Mechanism of cell death induced by silica nanoparticles in hepatocyte cells is by apoptosis

Silicon is one of the most widely used chemical materials, and the increasing use of silica nanoparticles (SNs) highlights the requirement for safety and biological toxicity studies. The damaging and adverse effects of SNs on human hepatocytes remain largely unknown, as do the mechanisms involved. In the present study, the mechanisms underlying SN-induced toxicity in the human hepatocyte cell line HL-7702 were investigated. An MTT assay revealed that following exposure to SNs in the concentration range of 25-200 µg/ml, the viability of HL-7702 cells decreased, and the viability decreased further with increasing exposure time.
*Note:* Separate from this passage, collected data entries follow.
(* ===== verification/Compaction.v ===== *)
(** * Dropping entries during compaction

    Model of the part of [DBImpl::SU_flush_data] ([App/integration/db_impl.cpp]) that
    decides which merged entries reach the output file: entries hidden by a newer one
    below the oldest snapshot, and deletion markers with nothing underneath.  The
    answers of [IsBaseLevelForKey] are the argument [base].  Opening, filling and
    closing the output files is not modelled. *)
From S2P Require Import Prelude Coding Comparator DbFormat MemTable EnclaveMerge.
From stdpp Require Import sorting list sets.

#[local] Open Scope Z_scope.

(** The three variables carried from key to key. *)
Record DropState := { current_user_key : bytes; has_current_user_key : bool; last_sequence_for_key : Z }.

(** [g_current_user_key], [g_has_current_user_key], [g_last_sequence_for_key]. *)
Definition DropState_init : DropState :=
  {| current_user_key := []; has_current_user_key := false; last_sequence_for_key := kMaxSequenceNumber |}.

(** One call: whether the entry is dropped, and the variables after. *)
Definition drop_step (user : Comparator) (base : bytes → bool) (smallest_snapshot : Z)
    (st : DropState) (key : bytes) : bool * DropState :=
  match ParseInternalKey key with
  | None =>
      (false, {| current_user_key := []; has_current_user_key := false;
                 last_sequence_for_key := kMaxSequenceNumber |})
  | Some ikey =>
      let st :=
        if negb (has_current_user_key st) ||
           negb (Compare user (user_key ikey) (current_user_key st) =? 0)
        then {| current_user_key := user_key ikey; has_current_user_key := true;
                last_sequence_for_key := kMaxSequenceNumber |}
        else st in
      let drop :=
        if last_sequence_for_key st <=? smallest_snapshot then true
        else bool_decide (type ikey = kTypeDeletion) && (sequence ikey <=? smallest_snapshot) &&
             base (user_key ikey) in
      (drop, {| current_user_key := current_user_key st;
                has_current_user_key := has_current_user_key st;
                last_sequence_for_key := sequence ikey |})
  end.

(** The entries of a merged sequence that are written out. *)
Fixpoint drop_filter (user : Comparator) (base : bytes → bool) (smallest_snapshot : Z)
    (st : DropState) (l : list (bytes * bytes)) : list (bytes * bytes) :=
  match l with
  | [] => []
  | kv :: l' =>
      let '(drop, st) := drop_step user base smallest_snapshot st kv.1 in
      let rest := drop_filter user base smallest_snapshot st l' in
      if drop then rest else kv :: rest
  end.

(** ** Reads *)

Definition entry_kv (e : Entry) : bytes * bytes := (entry_ikey e, e_value e).

(** The entry a read of [u] at snapshot [s] finds in a sequence sorted newest first. *)
Definition visible (u : bytes) (s : Z) (l : list Entry) : option Entry :=
  List.find (λ e, bool_decide (e_key e = u) && (e_seq e <=? s)) l.

(** What the read returns: no value for a deletion. *)
Definition value_of (o : option Entry) : option bytes :=
  o ≫= λ e, match e_type e with kTypeValue => Some (e_value e) | kTypeDeletion => None end.

Section Filter.
Context {valid : bytes → Prop} {user : Comparator} `{!ComparatorOk valid user}.
Context (base : bytes → bool) (smallest : Z).

(** The order of a merged sequence: by user key, then newest first. *)
Definition entry_lt (a b : Entry) : Prop :=
  Compare user (e_key a) (e_key b) < 0 ∨ (e_key a = e_key b ∧ e_seq b < e_seq a).

Definition seq_entry_ok (e : Entry) : Prop := 0 <= e_seq e <= kMaxSequenceNumber ∧ valid (e_key e).

(** The step on an entry rather than on its encoding. *)
Definition drop_entry (st : DropState) (e : Entry) : bool * DropState :=
  let in_run := has_current_user_key st && bool_decide (current_user_key st = e_key e) in
  let last := if in_run then last_sequence_for_key st else kMaxSequenceNumber in
  ((last <=? smallest) ||
   (bool_decide (e_type e = kTypeDeletion) && (e_seq e <=? smallest) && base (e_key e)),
   {| current_user_key := e_key e; has_current_user_key := true; last_sequence_for_key := e_seq e |}).

Fixpoint keep (st : DropState) (l : list Entry) : list Entry :=
  match l with
  | [] => []
  | e :: l' =>
      let '(drop, st) := drop_entry st e in if drop then keep st l' else e :: keep st l'
  end.

Definition state_ok (st : DropState) : Prop := has_current_user_key st = true → valid (current_user_key st).

Lemma drop_step_entry st e : state_ok st → seq_entry_ok e →
  drop_step user base smallest st (entry_ikey e) = drop_entry st e.
Proof using All.
  intros Hst [Hs Hv]. unfold drop_step, drop_entry, entry_ikey.
  assert (ParseInternalKey (InternalKey (e_key e) (e_seq e) (e_type e)) =
    Some {| user_key := e_key e; sequence := e_seq e; type := e_type e |}) as ->.
  { by apply (ParseInternalKey_Append {| user_key := e_key e; sequence := e_seq e; type := e_type e |}). }
  cbn [user_key sequence type]. destruct (has_current_user_key st) eqn:Eh; cbn [negb orb andb].
  - assert (Heq : negb (Compare user (e_key e) (current_user_key st) =? 0) =
      negb (bool_decide (current_user_key st = e_key e))).
    { f_equal. apply eq_true_iff_eq. rewrite Z.eqb_eq, bool_decide_eq_true. split.
      - intros Hc. symmetry. apply (Compare_eq (valid:=valid) (c:=user)); auto.
      - intros ->. by apply (Compare_refl (valid:=valid)). }
    rewrite Heq. destruct (decide (current_user_key st = e_key e)) as [E|E].
    + rewrite !bool_decide_eq_true_2 by done. cbn [negb]. rewrite Eh, E. by destruct (_ <=? _).
    + rewrite !bool_decide_eq_false_2 by done. cbn [negb current_user_key has_current_user_key last_sequence_for_key].
      by destruct (_ <=? _).
  - cbn [current_user_key has_current_user_key last_sequence_for_key]. by destruct (_ <=? _).
Qed.

Lemma drop_filter_keep l : ∀ st, state_ok st → Forall seq_entry_ok l →
  drop_filter user base smallest st (entry_kv <$> l) = entry_kv <$> keep st l.
Proof using All.
  induction l as [|e l IH]; intros st Hst Hl; [done|]. apply Forall_cons_iff in Hl as [He Hl].
  rewrite fmap_cons. cbn [drop_filter keep]. change (entry_kv e).1 with (entry_ikey e).
  rewrite drop_step_entry by done. destruct (drop_entry st e) as [d st'] eqn:E.
  assert (Hst' : state_ok st') by (unfold drop_entry in E; simplify_eq; intros _; apply He).
  destruct d; rewrite IH by done; done.
Qed.

Lemma keep_sublist l : ∀ st e, e ∈ keep st l → e ∈ l.
Proof.
  induction l as [|x l IH]; intros st e; [done|]. cbn [keep]. destruct (drop_entry st x) as [[] st'].
  - intros H. right. by eapply IH.
  - intros [->|H]%elem_of_cons; [left|right; by eapply IH].
Qed.

Lemma keep_sub l : ∀ st, keep st l `sublist_of` l.
Proof using Type.
  induction l as [|e l IH]; intros st; cbn [keep]; [constructor|]. destruct (drop_entry st e) as [[] st']; constructor; apply IH.
Qed.

Lemma visible_none u s l : (∀ e, e ∈ l → e_key e ≠ u) → visible u s l = None.
Proof.
  induction l as [|e l IH]; intros H; [done|]. unfold visible. cbn [List.find].
  rewrite bool_decide_eq_false_2 by (apply H; left). cbn [andb]. apply IH. intros e' He'. apply H. by right.
Qed.

(** Once a newer key has come, the old one does not come back. *)
Lemma sorted_no_return u e l : StronglySorted entry_lt (e :: l) → Forall seq_entry_ok (e :: l) → valid u →
  Compare user u (e_key e) < 0 → ∀ e', e' ∈ e :: l → e_key e' ≠ u.
Proof using All.
  intros [_ Hs]%StronglySorted_inv [He Hl]%Forall_cons_iff Vu Hlt e' [->|He']%elem_of_cons Heq.
  - rewrite Heq, (Compare_refl (valid:=valid)) in Hlt by done. lia.
  - rewrite Forall_forall in Hs, Hl. destruct (Hs e' He') as [H|[H _]].
    + rewrite Heq in H. pose proof (Compare_trans (valid:=valid) (c:=user) u (e_key e) u Vu (proj2 He) Vu Hlt H) as H'.
      rewrite (Compare_refl (valid:=valid)) in H' by done. lia.
    + rewrite H, Heq, (Compare_refl (valid:=valid)) in Hlt by done. lia.
Qed.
SNs induced a delay in the S and G2/M phases of the cell cycle, and also induced DNA damage in these cells. Western blot and flow cytometry analyses revealed that cell death was mediated by mitochondrial damage and the upregulated expression of a number of pro-apoptotic proteins. In conclusion, exposure to SNs led to mitochondrial and DNA damage, resulting in apoptosis-mediated HL-7702 cell death. The study provided evidence for the cellular toxicity of SNs, and added to the growing body of evidence regarding the potential damaging effects of nanoparticles, indicating that caution should be exercised in their widespread usage.